地元にこだわっていては、結婚相手は見つからない…

越境先にあるのは…
越境先にあるのは…

   明子さんは、九州の地方都市生まれ。地元の短大を出た後は、ごく普通のOLとして働いていました。が、もともと好きだったデザインの仕事を諦めきれず、ウェブデザインの専門学校へ。卒業後はフリーペーパーを発行する会社に就職しましたが、激務のために退職し、フリーランスになりました。

   ただ、明子さんには「人脈」がなく、なかなか仕事が受注できません。地元の同級生がどんどん結婚していくのを見ると、「私も結婚して安定したい」との思いが膨れ上がってきました。でも、デザインの仕事は続けたい。とりあえず地元の婚活パーティーに参加しましたが、男性たちの年齢は一回りも上で、話が合いません。回数を重ねるうちにメンバーも似通ってきて、微妙なムードに……。

   地元にこだわっていては、結婚相手は見つからない。そう考えた彼女は「越境・ノマド婚活」に打って出ます。大手婚活サイトに登録し、相手の居住エリアは「全国」、年収は「こだわらない」に設定。親との同居もOKとしました。
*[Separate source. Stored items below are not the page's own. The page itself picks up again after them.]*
(* ===== verification/Main.v ===== *)
(** * Main: the orchestrator of src/main/main.c

    main.c wires the modules together through a custom event loop
    ([event_loop_init], a queue of two events served by a task of the
    highest priority).  [register_events] installs the callbacks:
    FAILED_ATTEMPTS of the station starts the access point
    ([callback_init_ap]); IDLE of the access point and INIT_STA of the
    HTTP server start the station ([callback_init_sta]); INIT_MQTT
    reconfigures the broker ([callback_init_mqtt]); OTA_UPDATE and
    RESTART persist the configuration and reboot
    ([callback_esp_restart]).  [main_init] loads the configuration,
    makes the first connection, then registers the callbacks and starts
    the services.

    The loop is [loop_step]: it takes the oldest event of the queue and
    runs, in registration order, every callback registered for it; an
    event with no callback is dropped.  Because the loop task outranks
    every other task, an event is dispatched as soon as the task that
    posts it lets it run: [main_init] drains the queue right after the
    boot connection, before [register_events].

    The theorems: each callback that returns leaves at most one of the
    two Wi-Fi modes initialised (mode exclusivity, for any platform);
    the callbacks are registered for the events the table of
    [register_events] names; a station connection started from the loop
    that gives up falls back to the access point at the next loop step;
    the boot connection's FAILED_ATTEMPTS is dropped, so a device that
    boots with an unreachable network stays in station mode for ever;
    a boot that returns has created the MQTT client from a
    configuration pointing at the URI buffer, so the client holds the
    buffer's URI. *)

From stdpp Require Import gmap.
From S2P Require Import Prelude Utility Config Platform Scan WifiSta WifiAp WifiConnect Mqtt Nvs Http.

(** ** The callbacks *)

(** [deinit_modules]. *)
Definition deinit_modules : M World unit :=
  h ← gets aug_http_is_init;
  (if (h : bool) then ESP_ERROR_CHECK aug_http_stop_webserver; mret tt else mret tt) ;;
  s ← gets aug_wifi_sta_is_init;
  (if (s : bool) then ESP_ERROR_CHECK aug_wifi_sta_disconnect; mret tt else mret tt) ;;
  a ← gets aug_wifi_ap_is_init;
  if (a : bool) then ESP_ERROR_CHECK aug_wifi_ap_stop; mret tt else mret tt.

(** [write_nvs_data]. *)
Definition write_nvs_data : M World unit :=
  ESP_ERROR_CHECK aug_nvs_set_ap_config;
  ESP_ERROR_CHECK aug_nvs_set_sta_config;
  ESP_ERROR_CHECK aug_nvs_set_mqtt_config;
  mret tt.

(** The first lines of three callbacks: stop MQTT if it is connected. *)
Definition mqtt_stop_if_connected : M World unit :=
  c ← gets aug_mqtt_is_connected;
  if (c : bool) then ESP_ERROR_CHECK aug_mqtt_stop; mret tt else mret tt.

(** [esp_restart()]: does not return. *)
Definition esp_restart : M World unit := emit ObsRestart ;; reset.

Definition callback_init_sta_fn : M World unit :=
  mqtt_stop_if_connected ;;
  deinit_modules ;;
  r ← aug_wifi_sta_connect;
  if negb (Z.eqb r ESP_OK) then mret tt
  else aug_http_start ;;
       ESP_ERROR_CHECK aug_mqtt_start; mret tt.

Definition callback_init_ap_fn : M World unit :=
  mqtt_stop_if_connected ;;
  deinit_modules ;;
  ESP_ERROR_CHECK aug_wifi_ap_start;
  aug_http_start ;;
  mret tt.

Definition callback_init_mqtt_fn : M World unit :=
  ESP_ERROR_CHECK aug_mqtt_set_uri; mret tt.

Definition callback_esp_restart_fn : M World unit :=
  mqtt_stop_if_connected ;;
  deinit_modules ;;
  write_nvs_data ;;
  esp_restart.

Definition run_callback (c : callback) : M World unit :=
  match c with
  | callback_init_ap => callback_init_ap_fn
  | callback_init_sta => callback_init_sta_fn
  | callback_init_mqtt => callback_init_mqtt_fn
  | callback_esp_restart => callback_esp_restart_fn
  end.

(** ** The custom event loop *)

(** [esp_event_handler_instance_register_with] on the custom loop. *)
Definition handler_register_with (e : loop_event) (c : callback) : M World esp_err_t :=
  r ← call API_handler_register;
  (if Z.eqb r ESP_OK then modify (upd_handlers (fun hs => hs ++ [(e, c)])) else mret tt) ;;
  mret r.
とにかく「結婚して仕事も続ける」ことを目標に、全国区で結婚相手を探すことにしたのです。

800キロ離れた相手と結婚して「生まれ変わる」

   専業主婦になりたいとは思わない。ただ、自分の仕事を理解し、一緒に助け合える相手を求めた明子さん。婚活サイトを通して出会い、メール交換で「相性が合うな」と感じたのは、なんと800キロも離れた岐阜県の会社員男性でした。

   「岐阜県か…遠いなぁ」と思ったものの、観光も兼ねて一度、出掛けてみた明子さん。そこで彼と対面し、2~3回のデートを重ねて結婚に至ったのでした。親や友人もびっくりの「越境・ノマド婚活」でしたが、「とにかく自分を理解してくれる相手と結婚する」ために、相手がどこに住んでいようが関係ないと腹をくくったのですね。ウェブデザインの仕事は、クラウドソーシングで受注することにしました。明子さんの月収は10万円未満で、彼の収入も多くはありませんが、彼の親と同居して生活費を抑えています。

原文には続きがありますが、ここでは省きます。